Generating the CRAM approximation to exp(-x) on [0, oo)


python -m transmutagen.cram D N

where D is the degree of the approximation and N is the number of digits. A typical run would be something like

python -m transmutagen.cram 14 200

Note that the digits returned are not necessarily all accurate. To compute N correct digits one generally needs to many more working digits in the computation. Furthermore, when roots are taken, the precision may decrease even further. So it is recommend to always compute the CRAM expression with a very high number of digits.

There are many options, but it is not recommending changing them unless you know what you are doing. See python -m transmutagen --help. To increase/reduce the verbosity of the output, use the --log-level flag.

If you use iTerm2, install iterm2-tools (from conda-forge) to get plots in the terminal.

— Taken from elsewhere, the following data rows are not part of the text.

Lemma call_count_app l1 l2 :
  call_count (l1 ++ l2) = call_count l1 + call_count l2.
Proof. unfold call_count. by rewrite List.filter_app, length_app. Qed.

Lemma call_count_submissions o tasks : forall i,
  call_count (submissions o i tasks) = 0.
Proof.
  induction tasks as [|[[wd ws] ti] rest IH]; intros i; [done |].
  cbn [submissions]. unfold call_count in *. cbn. apply IH.
Qed.

Lemma call_count_calls (calls : list nat) :
  call_count (EvCall <$> calls) = length calls.
Proof.
  unfold call_count. induction calls as [|i calls IH]; [done |].
  cbn. by rewrite IH.
Qed.

Lemma call_count_release r : call_count (release_events r) = 0.
Proof. by destruct r. Qed.

(** Distinct indices below [n] are at most [n]; all of them are [n]. *)
Lemma distinct_below_length (calls : list nat) n :
  NoDup calls -> (forall i, i ∈ calls -> i < n) -> length calls <= n.
Proof.
  intros Hnd Hlt. rewrite <- (length_seq n 0).
  apply submseteq_length, NoDup_submseteq; [done |].
  intros i Hi. apply elem_of_seq. specialize (Hlt i Hi). lia.
Qed.

Lemma distinct_all_below_length (calls : list nat) n :
  NoDup calls -> (forall i, i ∈ calls <-> i < n) -> length calls = n.
Proof.
  intros Hnd Hiff. rewrite <- (length_seq n 0).
  apply Permutation_length, NoDup_Permutation; [done | apply NoDup_seq |].
  intros i. rewrite Hiff, elem_of_seq. lia.
Qed.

Note: all output and plots are logged to the logs and plots directories.

Generating solver code

To generate solver code, use

python -m transmutagen.gensolve

This will generate solve.c and solve.h. Use

python -m transmutagen.gensolve --help

to see various options, such as how to change the degrees that are generated, and the namespace of the generated functions.

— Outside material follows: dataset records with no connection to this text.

(** * Smart fire detection backend: a shallow embedding of [app.py]

    The development follows the layout of the Flask backend:
    - Python values as the handlers see them (JSON payloads, binary64
      floats, unbounded integers) and the builtins the handlers call;
    - the [sensor_readings] table and the two kinds of statement run on it;
    - the classifier ([rule_predict], [ml_predict]) and the process-wide
      model globals;
    - the route handlers ([receive_sensor_data], [get_latest], [get_stats],
      [manual_predict]);
    - the properties of the ingestion / classification / aggregation core. *)

From Stdlib Require Import ZArith Ascii String Lia.
From Stdlib Require Import Floats.SpecFloat.
From stdpp Require Import base option list sorting gmap strings pretty.

#[local] Set Warnings "-register-all,-clear-no-such-hyp".
#[local] Open Scope Z_scope.

(** ** Python values *)

(** A Python [float] is an IEEE 754 binary64 value. *)
Definition float : Type := spec_float.
Definition prec : Z := 53.
Definition emax : Z := 1024.

(** Exceptions the modelled code can raise.  [ModelError] stands for whatever
    a loaded scikit-learn artifact raises from inside its own methods. *)
Inductive exn : Type :=
| TypeError
| ValueError
| OverflowError
| ZeroDivisionError
| AttributeError
| KeyError
| IntegrityError
| OperationalError
| BindError
| UnicodeEncodeError
| ModelError (msg : string).

(** The outcome of evaluating Python code: a value, or a raised exception. *)
Inductive result (A : Type) : Type :=
| Ok (a : A)
| Raise (e : exn).
Arguments Ok {A} a.
Arguments Raise {A} e.

#[global] Instance result_ret : MRet result := λ A, Ok.
#[global] Instance result_bind : MBind result :=
  λ A B f m, match m with Ok a => f a | Raise e => Raise e end.

(** What [request.get_json] returns, and what [jsonify] consumes. *)
Inductive pyval : Type :=
| PNone
| PBool (b : bool)
| PInt (z : Z)
| PFloat (f : float)
| PStr (s : string)
| PList (l : list pyval)
| PDict (d : gmap string pyval).

(** Truth value testing ([if x:], [not x], [x or y]). *)
Definition py_truthy (v : pyval) : bool :=
  match v with
  | PNone => false
  | PBool b => b
  | PInt z => negb (z =? 0)
  | PFloat (S754_zero _) => false
  | PFloat _ => true
  | PStr s => negb (String.eqb s "")
  | PList l => match l with [] => false | _ :: _ => true end
  | PDict d => negb (Nat.eqb (size d) 0)
  end.

(** [float(n)] for an [int]: round to nearest even, [OverflowError] when the
    integer is beyond the binary64 range. *)
Definition float_of_int (z : Z) : result float :=
  match binary_normalize prec emax z 0 false with
  | S754_infinity _ => Raise OverflowError
  | f => Ok f
  end.

(** [int(x)] for a [float]: truncation toward zero. *)
Definition int_of_float (f : float) : result Z :=
  match f with
  | S754_nan => Raise ValueError
  | S754_infinity _ => Raise OverflowError
  | S754_zero _ => Ok 0
  | S754_finite s m e => Ok (cond_Zopp s (Z.shiftl (Z.pos m) e))
  end.

(** [x >= n] for a [float] [x] and an [int] [n].  Python compares the two
    exactly (no rounding of [n]); any comparison with NaN is false. *)
Definition float_ge_int (x : float) (n : Z) : bool :=
  match x with
  | S754_nan => false
  | S754_infinity s => negb s
  | S754_zero _ => 0 >=? n
  | S754_finite s m e =>
      if 0 <=? e then cond_Zopp s (Z.pos m * 2 ^ e) >=? n
      else cond_Zopp s (Z.pos m) >=? n * 2 ^ (- e)
  end.

(** [x > y] on floats, as [max] uses it. *)
Definition float_gt (x y : float) : bool := SFltb y x.

(** [needle in hay] for two strings. *)
Fixpoint str_contains (needle hay : string) : bool :=
  String.prefix needle hay
  || match hay with
     | EmptyString => false
     | String _ rest => str_contains needle rest
     end.

(** [field in data] for a string [field]. *)
Definition py_contains (field : string) (data : pyval) : result bool :=
  match data with
  | PDict d => Ok (bool_decide (is_Some (d !! field)))
  | PList l =>
      Ok (existsb (λ v, match v with PStr s => String.eqb s field | _ => false end) l)
  | PStr s => Ok (str_contains field s)
  | PNone | PBool _ | PInt _ | PFloat _ => Raise TypeError
  end.

(** [data[field]] for a string [field]. *)
Definition py_getitem (data : pyval) (field : string) : result pyval :=
  match data with
  | PDict d => match d !! field with Some v => Ok v | None => Raise KeyError end
  | _ => Raise TypeError
  end.

(** [data.get(key, dflt)]: only a dict has the method. *)
Definition py_get (data : pyval) (key : string) (dflt : pyval) : result pyval :=
  match data with
  | PDict d => Ok (default dflt (d !! key))
  | _ => Raise AttributeError
  end.

(** The parts of the Python runtime that the repository only calls: parsing
    of numeric strings, decimal rounding, summation and true division. *)
Class PyRuntime : Type := {
  (** [float(s)] for a [str]; [None] is [ValueError] *)
  float_of_str : string → option float;
  (** [int(s)] for a [str]; [None] is [ValueError] *)
  int_of_str : string → option Z;
  (** [round(x, ndigits)] *)
  py_round : float → Z → float;
  (** [sum(xs)] over floats *)
  float_sum : list float → float;
  (** [a / b] for two ints *)
  int_truediv : Z → Z → result float;
  (** the text SQLite stores for a number bound to a TEXT column *)
  sqlite_num_text : pyval → string
}.

Section Backend.
Context {rt : PyRuntime}.

(** [float(v)], the builtin applied to a JSON value. *)
Definition py_float (v : pyval) : result float :=
  match v with
  | PFloat f => Ok f
  | PInt z => float_of_int z
  | PBool b => float_of_int (if b then 1 else 0)
  | PStr s => match float_of_str s with Some f => Ok f | None => Raise ValueError end
  | PNone | PList _ | PDict _ => Raise TypeError
  end.

(** [int(v)], the builtin applied to a JSON value. *)
Definition py_int (v : pyval) : result Z :=
  match v with
  | PInt z => Ok z
  | PBool b => Ok (if b then 1 else 0)
  | PFloat f => int_of_float f
  | PStr s => match int_of_str s with Some z => Ok z | None => Raise ValueError end
  | PNone | PList _ | PDict _ => Raise TypeError
  end.

(** ** The [sensor_readings] table *)

Record Row : Type := mkRow {
  row_id : Z;
  row_device_id : string;
  row_timestamp : string;
  row_temperature : float;
  row_smoke : Z;
  row_gas : Z;
  row_risk_level : string;
  row_risk_code : Z
}.

(** The committed rows, in insertion order. *)
Definition Db : Type := list Row.

Definition row_to_dict (row : Row) : pyval :=
  PDict (list_to_map [
    ("id", PInt (row_id row));
    ("device_id", PStr (row_device_id row));
    ("timestamp", PStr (row_timestamp row));
    ("temperature", PFloat (row_temperature row));
    ("smoke", PInt (row_smoke row));
    ("gas", PInt (row_gas row));
    ("risk_level", PStr (row_risk_level row));
    ("risk_code", PInt (row_risk_code row))]).

(** SQLite integers are 64-bit: binding a larger Python [int] raises. *)
Definition int64_ok (z : Z) : bool := (- 2 ^ 63 <=? z) && (z <=? 2 ^ 63 - 1).

Definition bind_int (z : Z) : result Z :=
  if int64_ok z then Ok z else Raise OverflowError.

(** A [str] is held as its UTF-8 bytes, the form in which SQLite stores and
    compares it.  A lone surrogate, which a JSON escape such as [\ud800]
    leaves in a Python [str], has no UTF-8 encoding; it is held as the three
    bytes that [surrogatepass] writes for it: [0xED], then a byte from [0xA0]
    up.  (In UTF-8 proper [0xED] is followed by a byte below [0xA0].) *)
Fixpoint has_lone_surrogate (s : string) : bool :=
  match s with
  | String c rest =>
      match rest with
      | String c' _ =>
          (N_of_ascii c =? 237)%N && (160 <=? N_of_ascii c')%N
          || has_lone_surrogate rest
      | EmptyString => false
      end
  | EmptyString => false
  end.

(** Binding a [str]: it is encoded to UTF-8, which a lone surrogate makes
    fail. *)
Definition bind_text (s : string) : result string :=
  if has_lone_surrogate s then Raise UnicodeEncodeError else Ok s.

(** Binding [data["device_id"]], whatever JSON value it is, to the TEXT
    column: [None] and NaN become NULL, numbers are stored as their text,
    lists and dicts cannot be bound. *)
Definition bind_device (v : pyval) : result (option string) :=
  match v with
  | PNone => Ok None
  | PBool b => Ok (Some (sqlite_num_text (PInt (if b then 1 else 0))))
  | PInt z => z' ← bind_int z; Ok (Some (sqlite_num_text (PInt z')))
  | PFloat S754_nan => Ok None
  | PFloat f => Ok (Some (sqlite_num_text (PFloat f)))
  | PStr s => s' ← bind_text s; Ok (Some s')
  | PList _ | PDict _ => Raise BindError
  end.

(** What a REAL column gives back for a float stored in it: a float that is
    a whole number is kept as an integer and converted back on reading,
    which loses the sign of [-0.0] and nothing else. *)
Definition sqlite_real (x : float) : float :=
  match x with
  | S754_zero _ => S754_zero false
  | _ => x
  end.

(** [INTEGER PRIMARY KEY AUTOINCREMENT]: one more than the largest id. *)
Definition next_rowid (db : Db) : Z := foldr Z.max 0 (row_id <$> db) + 1.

This will use a default list of nuclides and sparsity pattern. To add or remove nuclides, modify the JSON file, and pass it in with

python -m transmutagen.gensolve --json-file gensolve.json

The format of the JSON file is

    "nucs": ["H1", "H2", ...],
    "fromto": [["H1", "H1"], ["H1", "H2"], ...]

Where "nucs" is a list of nuclides and "fromto" is a list of lists of every possible reaction product pair. Every nuclide should be listed as a reaction with itself.

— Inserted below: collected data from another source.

Lemma handleBlockClick_targets (st : State) (b : string) :
  snd (handleBlockClick st b) =
  scrollIntoView (getElementById (elements (render st))
                    ("block-" ++ lang_tag ar ++ "-" ++ b)) ++
  scrollIntoView (getElementById (elements (render st))
                    ("block-" ++ lang_tag en ++ "-" ++ b)).
Proof. reflexivity. Qed.

Lemma no_filter_shows_all (st : State) (d : option StructuredDocument) :
  filterType st = "all" -> searchQuery st = "" ->
  shown_blocks st d = doc_blocks d.
Proof.
  intros F Q. destruct d as [doc|]; [|reflexivity].
  unfold shown_blocks, doc_blocks. f_equal. apply map_ext. intros pg.
  unfold filterBlocks. now rewrite F, Q.
Qed.

Lemma scrolled_iff_found (st : State) (l : Language) (b : string) :
  scrolled_to (snd (handleBlockClick st b)) l b <->
  exists e, getElementById (elements (render st))
                           ("block-" ++ lang_tag l ++ "-" ++ b) = Some e.
Proof.
  rewrite handleBlockClick_targets. unfold scrolled_to. split.
  - intros (e & H & L & D). apply in_app_iff in H.
    destruct H as [H|H];
      match type of H with
      | In _ (scrollIntoView ?g) => destruct g as [x|] eqn:G; [|destruct H]
      end;
      destruct H as [<-|[]];
      destruct (getElementById_sound st _ b x G) as (_ & L' & _);
      rewrite L' in L; subst l; eauto.
  - intros [e G]. exists e.
    destruct (getElementById_sound st l b e G) as (_ & L & _ & D).
    split; [|split; assumption].
    apply in_app_iff. destruct l; rewrite G; [left|right]; left; reflexivity.
Qed.

(** C4, as the specification words it, fails: with [hello] in the search
    box the English block [b1] is on the page and its Arabic counterpart,
    whose text does not contain the query, is not; clicking the English block
    scrolls the English element only. *)
Lemma paired_target_hidden_by_search :
  In "b1" (block_ids (arabicDoc searching_hello)) /\
  In "b1" (block_ids (englishDoc searching_hello)) /\
  rendered searching_hello en "b1" /\
  ~ rendered searching_hello ar "b1" /\
  ~ scrolled_to (snd (handleBlockClick searching_hello "b1")) ar "b1" /\
  map dom_id (snd (handleBlockClick searching_hello "b1")) = ["block-en-b1"].
Proof.
  assert (NR : ~ rendered searching_hello ar "b1").
  { intros R. apply getElementById_found in R. destruct R as [e R].
    vm_compute in R. discriminate R. }
  split; [left; reflexivity|]. split; [left; reflexivity|].
  split.
  { apply getElementById_found. vm_compute. eauto. }
  split; [exact NR|]. split.
  - intros S. apply scrolled_iff_found, getElementById_found in S. exact (NR S).
  - vm_compute. reflexivity.
Qed.

Lemma rendered_iff_shown (st : State) (l : Language) (b : string) :
  past_loading st ->
  (rendered st l b <->
   exists blk, In blk (shown_blocks st (doc_of st l)) /\ block_id blk = b).
Proof.
  intros P. unfold rendered. rewrite (elements_shown st P). split.
  - intros (e & H & L & B). apply in_app_iff in H.
    destruct H as [H|H]; apply in_map_iff in H as (blk & <- & H);
      cbn in L; subst l; exists blk; split; assumption.
  - intros (blk & H & B). exists (shown_block st l blk).
    split; [|split; [reflexivity|exact B]].
    apply in_app_iff. destruct l; [left|right]; apply in_map, H.
Qed.

(** A query without metacharacters, the empty one included, is a pattern
    [highlightText] handles: it returns, and the model says what. *)
Lemma highlightText_defined (t q : string) :
  regex_literal q = true -> exists c, highlightText t q = Some c.
Proof.
  intros RL. unfold highlightText, split_query.
  destruct q as [|a q]; [eexists; reflexivity|].
  change (truthy (String a q)) with true. cbn [negb]. rewrite RL.
  eexists. reflexivity.
Qed.

(** C4, amended: for a search query that is empty or free of
    regular-expression metacharacters, every element on the page has the id
    [block-<L>-<block_id>] of the block it renders, shows that block's
    highlighted text, and that block passes the active filter; clicking it
    calls [handleBlockClick] with its block id, which records that id as
    highlighted and scrolls to exactly those of [block-ar-<b>] and
    [block-en-<b>] that are on the page.  Once loading is over an element for
    [b] is on the page in language [L] exactly when a block with id [b] of
    that document passes the filter; so with no filter active a block id
    shared by both documents scrolls both panels. *)
Theorem handleBlockClick_scrolls_rendered_pair (st : State) (b : string) :
  regex_literal (searchQuery st) = true ->
  highlightedBlockId (fst (handleBlockClick st b)) = Some b /\
  (forall e, In e (elements (render st)) ->
     dom_id e = ("block-" ++ lang_tag (bv_language e) ++ "-"
                 ++ block_id (bv_block e))%string /\
     (exists c, bv_content e = Some c /\
                highlightText (text (bv_block e)) (searchQuery st) = Some c) /\
     click st e = handleBlockClick st (block_id (bv_block e)) /\
     In (bv_block e) (shown_blocks st (doc_of st (bv_language e)))) /\
  (forall l, scrolled_to (snd (handleBlockClick st b)) l b <-> rendered st l b) /\
  (forall e, In e (snd (handleBlockClick st b)) ->
     In e (elements (render st)) /\ block_id (bv_block e) = b) /\
  (past_loading st ->
     forall l, rendered st l b <->
       exists blk, In blk (shown_blocks st (doc_of st l)) /\ block_id blk = b) /\
  (past_loading st -> filterType st = "all" -> searchQuery st = "" ->
     In b (block_ids (arabicDoc st)) -> In b (block_ids (englishDoc st)) ->
     scrolled_to (snd (handleBlockClick st b)) ar b /\
     scrolled_to (snd (handleBlockClick st b)) en b).
Proof.
  intros RL.
  assert (S : forall l, scrolled_to (snd (handleBlockClick st b)) l b <->
                        rendered st l b).
  { intros l. now rewrite scrolled_iff_found, getElementById_found. }
  split; [reflexivity|]. split; [|split; [exact S|split; [|split]]].
  - intros e H. split; [exact (elements_dom_id st e H)|].
    destruct (elements_in_panels st e H) as (blk & I & E).
    set (l := bv_language e) in *. clearbody l. subst e.
    cbn [shown_block render_block bv_content bv_block].
    split; [|split; [reflexivity|exact I]].
    destruct (highlightText_defined (text blk) (searchQuery st) RL) as [c C].
    exists c. split; exact C.
  - intros e H. rewrite handleBlockClick_targets in H. apply in_app_iff in H.
    destruct H as [H|H];
      match type of H with
      | In _ (scrollIntoView ?g) => destruct g as [x|] eqn:G; [|destruct H]
      end;
      destruct H as [<-|[]];
      destruct (getElementById_sound st _ b x G) as (I & _ & B & _);
      split; assumption.
  - intros P l. exact (rendered_iff_shown st l b P).
  - intros P F Q Ha He.
    unfold block_ids in Ha, He. apply in_map_iff in Ha as (ba & Ba & Ha).
    apply in_map_iff in He as (be & Be & He).
    split; apply S, (rendered_iff_shown st _ b P); cbn [doc_of];
      rewrite (no_filter_shows_all st _ F Q); eauto.
Qed.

To generate a JSON file from ORIGEN libraries, run

python -m transmutagen.generate_json /path/to/origen/libs/ --outfile gensolve.json

This will save the JSON to gensolve.json. Note that transmutagen comes with a a JSON file generated from ORIGEN in transmutagen/data/gensolve_origen.json as well as one generated from PyNE in transmutagen/data/gensolve.json.

The resulting solve.c will have functions {namespace}_expm_multiply{N}(double* A, double* b, double* x), where {namespace} is the namespace specified by the --namespace flag to python -m transmutagen.gensolve (the default is transmutagen), and {N} is the degree of the approximation used in the solve, specified by the --degree flag (the default is 14). The function computes exp(A)*b and stores the result in x. A should be in a flattened format, according to the sparsity pattern the solver was generated from.

Converting ORIGEN libraries to a sparse matrix representation

If you’d like to convert an origen file to a matrix representation, please use something like:

python -m transmutagen.tape9sparse ~/origen22/libs/pwru50.lib --decay ~/origen22/libs/decay.lib

See --help and the transmutagen.tape9utils docs for more details.

Running tests against ORIGEN

Put in the docker/origen_all directory. Then run


This requires the docker daemon to be running, and may require sudo. There are various options, which you can see with

./docker/origen_all/ --help

This will run both ORIGEN and transmutagen (CRAM) on a suite of ORIGEN libraries, starting nuclides, and times, writing the results to data/results.hdf5. The output will also be logged to logs/origen_all.log. Be warned total suite takes over 24 hours to run.